The Eurozone position as a whole (not shown) has hardly changed. The swing to surplus in Germany after 2000 is dramatic. Although the current account positions in France and Italy have deteriorated, this is not nearly as large as the deterioration in the smaller countries. This may also be an indication that in the smaller countries the demand stimulus generated by lower interest rates may have been much greater (the rightward shift in the AD curve larger), perhaps caused by excessive risk taking (housing bubbles etc).
This story is all about monetary conditions. Monetary easing was greater in the periphery countries when the Euro was created, partly because policy had been tighter there before Eurozone entry, and partly because risk premiums disappeared. If you look at fiscal policy, on the other hand, you find no comparable pattern. Overall fiscal policy, as measured by underlying deficits calculated by the OECD, became a little tighter in the Eurozone as a whole over the 2000-7 period. As the Chart below shows, Spain actually tightened quicker than this average, and fiscal policy was broadly unchanged in Ireland and Portugal. Even in Greece, the story is more a gradual reversion to previous bad old ways, after a pre-entry tightening. So the shift in the AD curve was not, with the exception of Greece, a result of a fiscal expansion.

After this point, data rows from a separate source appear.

(* ===== verification/FetchProvider.v ===== *)
(** * Web fetch: the provider

    [crates/tea-coding-tools/src/web_fetch/provider.rs]: a fetch composed of the
    cache, the transport and the decoder. *)

From S2P Require Import Prelude Utf8 Protocol Tools Validation KernelBase FetchAddress FetchUrl FetchData FetchHttp FetchHttpTheorems FetchBody FetchCache FetchCacheTheorems.
Local Open Scope tea_scope.

Definition FETCH_SECURITY_POLICY_VERSION : N := 1.
Definition FETCH_ACCEPT_VALUE : string :=
  "text/html, application/xhtml+xml, application/json, text/plain".
Definition FETCH_ACCEPT_ENCODING_VALUE : string := "identity".

Definition status_error (status : N) : FetchProviderError :=
  fetch_error (if (400 <=? status)%N && (status <=? 499)%N then FetchInvalidRequest
               else if (500 <=? status)%N && (status <=? 599)%N then FetchTransport
               else FetchMalformedResponse).

Section provider.
Context `{Codec, BodyCrates, UrlCrate} (policy_key_size : N).

Record HttpFetchProvider : Set := mk_HttpFetchProvider {
  hfp_config : FetchHttpConfig;
  hfp_limits : FetchBodyLimits;
  hfp_scope : FetchCacheScope;
  hfp_cache_config : FetchCacheConfig
}.

(** The transport's state and the shared cache. *)
Record ProviderState : Type := mk_ProviderState {
  prs_fetch : FetchState;
  prs_cache : CacheState
}.

Definition Providing (A : Type) : Type := ST ProviderState FetchStop A.

(** [others] are the operations of other tasks on the cache while this one waits
    for the network. *)
Context (env : FetchEnvironment) (others : list CacheOperation) (provider : HttpFetchProvider).

Definition in_transport {A} (m : Fetching A) : Providing A := λ s,
  let '(result, fetch) := m (prs_fetch s) in (result, mk_ProviderState fetch (prs_cache s)).
Definition in_cache {A} (f : CacheState → A * CacheState) : Providing A := λ s,
  let '(a, cache) := f (prs_cache s) in (Ok a, mk_ProviderState (prs_fetch s) cache).

(** [if cancellation.is_cancelled()]. *)
Definition provider_not_cancelled : Providing unit :=
  in_transport (let! cancelled := asking (env_cancelled env) in
                fetch_lift (ensure (negb cancelled) fetch_cancelled)).

Definition provider_key (url : ValidatedFetchUrl) (max_chars : N) : FetchCacheKey :=
  mk_FetchCacheKey (hfp_scope provider) (vfu_canonical url) max_chars
    (mk_FetchCachePolicyKey FETCH_SECURITY_POLICY_VERSION (hfp_config provider)
       (hfp_limits provider) FETCH_ACCEPT_VALUE FETCH_ACCEPT_ENCODING_VALUE).

Definition normalize_response (response : FetchHttpResponse) (max_chars : N)
    : Result FetchProviderError FetchResult :=
  let? decoded :=
    decode_body (hfp_limits provider) (fhr_headers response) (fhr_body response) max_chars in
  let? result :=
    fetch_result_with_policy (fhr_requested_url response) (fhr_final_url response)
      (kind_mime_type (dfb_kind decoded)) (dfb_body decoded)
      (fhc_url_policy (hfp_config provider)) in
  let? result := match dfb_title decoded with
                 | Some title => result_with_title result title
                 | None => Ok result
                 end in
  let result := match dfb_truncation decoded with
                | Some truncation => result_with_truncation result truncation
                | None => result
                end in
  result_with_redirects result (fhr_redirects response).

(** [HttpFetchProvider::execute]. *)
Definition fetch_execute (request : FetchRequest) : Providing FetchResult :=
  do! provider_not_cancelled in
  let! url :=
    in_transport (fetch_lift (map_err (λ _, fetch_error FetchInvalidRequest)
      (validate_url (fhc_url_policy (hfp_config provider)) (fr_url request)))) in
  let key := provider_key url (fr_max_chars request) in
  let! now := in_transport (asking (env_clock env)) in
  let! hit := in_cache (cache_get_at key now) in
  match hit with
  | Some result => do! provider_not_cancelled in st_ret result
  | None =>
      let! response := in_transport (fetch_get env (hfp_config provider) (vfu_canonical url)) in
      do! in_cache (λ cache,
            (tt, cache_run policy_key_size (hfp_cache_config provider) others cache)) in
      do! provider_not_cancelled in
      do! in_transport (fetch_lift (ensure ((200 <=? fhr_status response)%N
                                            && (fhr_status response <=? 299)%N)
                                      (status_error (fhr_status response)))) in
      let! result := in_transport (fetch_lift (normalize_response response (fr_max_chars request))) in
      do! provider_not_cancelled in
      let! now := in_transport (asking (env_clock env)) in
      do! in_cache (λ cache,
            (tt, cache_insert_at policy_key_size (hfp_cache_config provider) key result now cache)) in
      st_ret result
  end.

End provider.
(* ===== verification/FetchProviderTheorems.v ===== *)
(** * Web fetch: what a result promises

    Every result of a fetch is bounded by its request, whether it was fetched or
    cached, whatever other tasks share the cache. *)

From S2P Require Import Prelude Utf8 Protocol Tools Validation KernelBase FetchAddress FetchUrl FetchData FetchHttp FetchHttpTheorems FetchBody FetchCache FetchCacheTheorems FetchProvider.
Local Open Scope tea_scope.

(** ** Text *)

Section text.
Context (P : N → Prop).

Lemma newlines_forall cs : P 10%N → Forall P cs → Forall P (newlines cs).
Proof.
  intros Hnl. induction cs as [cs IH] using list_length_ind.
  destruct cs as [|c rest]; [done|]. intros [Hc Hrest]%Forall_cons. cbn [newlines].
  destruct (c =? 13)%N; [|constructor; [done|apply IH; [simpl; lia|done]]].
  constructor; [done|]. destruct rest as [|d rest']; [done|].
  destruct (d =? 10)%N; apply IH; simpl; try lia; [|done]. by apply Forall_cons in Hrest as [_ ?].
Qed.

Lemma filter_forall f cs : Forall P cs → Forall P (List.filter f cs).
Proof. induction 1; simpl; [done|]. destruct (f x); [by constructor|done]. Qed.
End text.

(** The text kept is of characters, none of them a control but line feed and
    tab. *)
Definition clean (c : N) : Prop := is_scalar c = true ∧ kept_char c = true.

Lemma normalize_plain_text_clean cs :
  Forall (λ c, is_scalar c = true) cs → Forall clean (normalize_plain_text cs).
Proof.
  intros Hcs. unfold normalize_plain_text. apply trim_chars_forall.
  assert (Forall (λ c, is_scalar c = true) (newlines cs)) as Hn by by apply newlines_forall.
  induction Hn as [|c cs' Hc Hn IH]; simpl; [done|].
  destruct (kept_char c) eqn:Hkept; [by constructor|done].
Qed.

Section decoder.
Context `{Codec, BodyCrates}.

Lemma extract_html_clean limits html title body :
  extract_html limits html = Ok (title, body) → Forall clean body.
Proof.
  unfold extract_html. rewrite result_bind_ok. intros (? & _ & [= _ <-]).
  apply normalize_plain_text_clean, trim_chars_forall, chars_scalar.
Qed.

Eurozone Fiscal Positions (Underlying deficit as % GDP, OECD Economic Outlook)

This does not imply that fiscal policy was appropriate in those countries over this period. I argued in an earlier post that fiscal policy should have been much tighter, to offset the monetary stimulus. But it is important to distinguish between what actually happened (a monetary stimulus) and what might have been (countercyclical fiscal policy).
                This is a story about monetary conditions and aggregate demand. Of course it is possible in theory that reduced competitiveness relative to Germany could represent some sort of wage push. However, the strong growth experienced in these countries on Euro entry is consistent with the diagram above, and is less consistent with a cost-push shock. In addition, the labour share has not shown any marked increase in most Eurozone economies over this period (see here). The fact that wages rose ahead of productivity outside Germany reflects relative demand conditions (see here). None of this takes away from the need to deal with underlying structural problems in many of these countries – it just says demand shocks can occur, and in a monetary union their impact can be substantial and persistent. This is a very familiar story in terms of both the historical experience of fixed exchange rate regimes and the academic literature.
                This analysis tells us why many Eurozone countries would be in recession today, even if there had been no debt crisis. Why is this important? After all, the debt crisis is real enough, and the implications – recession in many Eurozone countries – are the same. It is important because it pinpoints the nature of the fundamental policy error that was made in the Eurozone. It was not that the Stability and Growth Pact (SGP) was ineffective – it was, but this did not lead to excessive fiscal expansion (Greece excepted) as the table above shows. The problem with the SGP was that it ignored countercyclical fiscal policy. (I argue here that the SGP’s focus on deficits actually encouraged governments not to do the right thing.) If countries had responded to their deteriorating competitiveness position relative to Germany by tightening fiscal policy, the unsustainable shift in the AD curve shown above would have been at least reduced in size. In addition, the market’s fear about fiscal sustainability would have been greatly reduced. On both counts we might have avoided recession today.
                The really sad thing is that the Eurozone is continuing to make the same mistake. Such a collective failure by policy makers is really difficult to comprehend, although I will discuss in a later post how this may be related to economic orthodoxy in Germany.




1 comment:

  1. Great Post Professor. Another positive loop effect was that, at least in Spain, Public employees and Labor Union regulated contracts had automatic revision clauses of "inflation + 0. something ", which IMHO may had contributed to the inflationary cycle in Spain.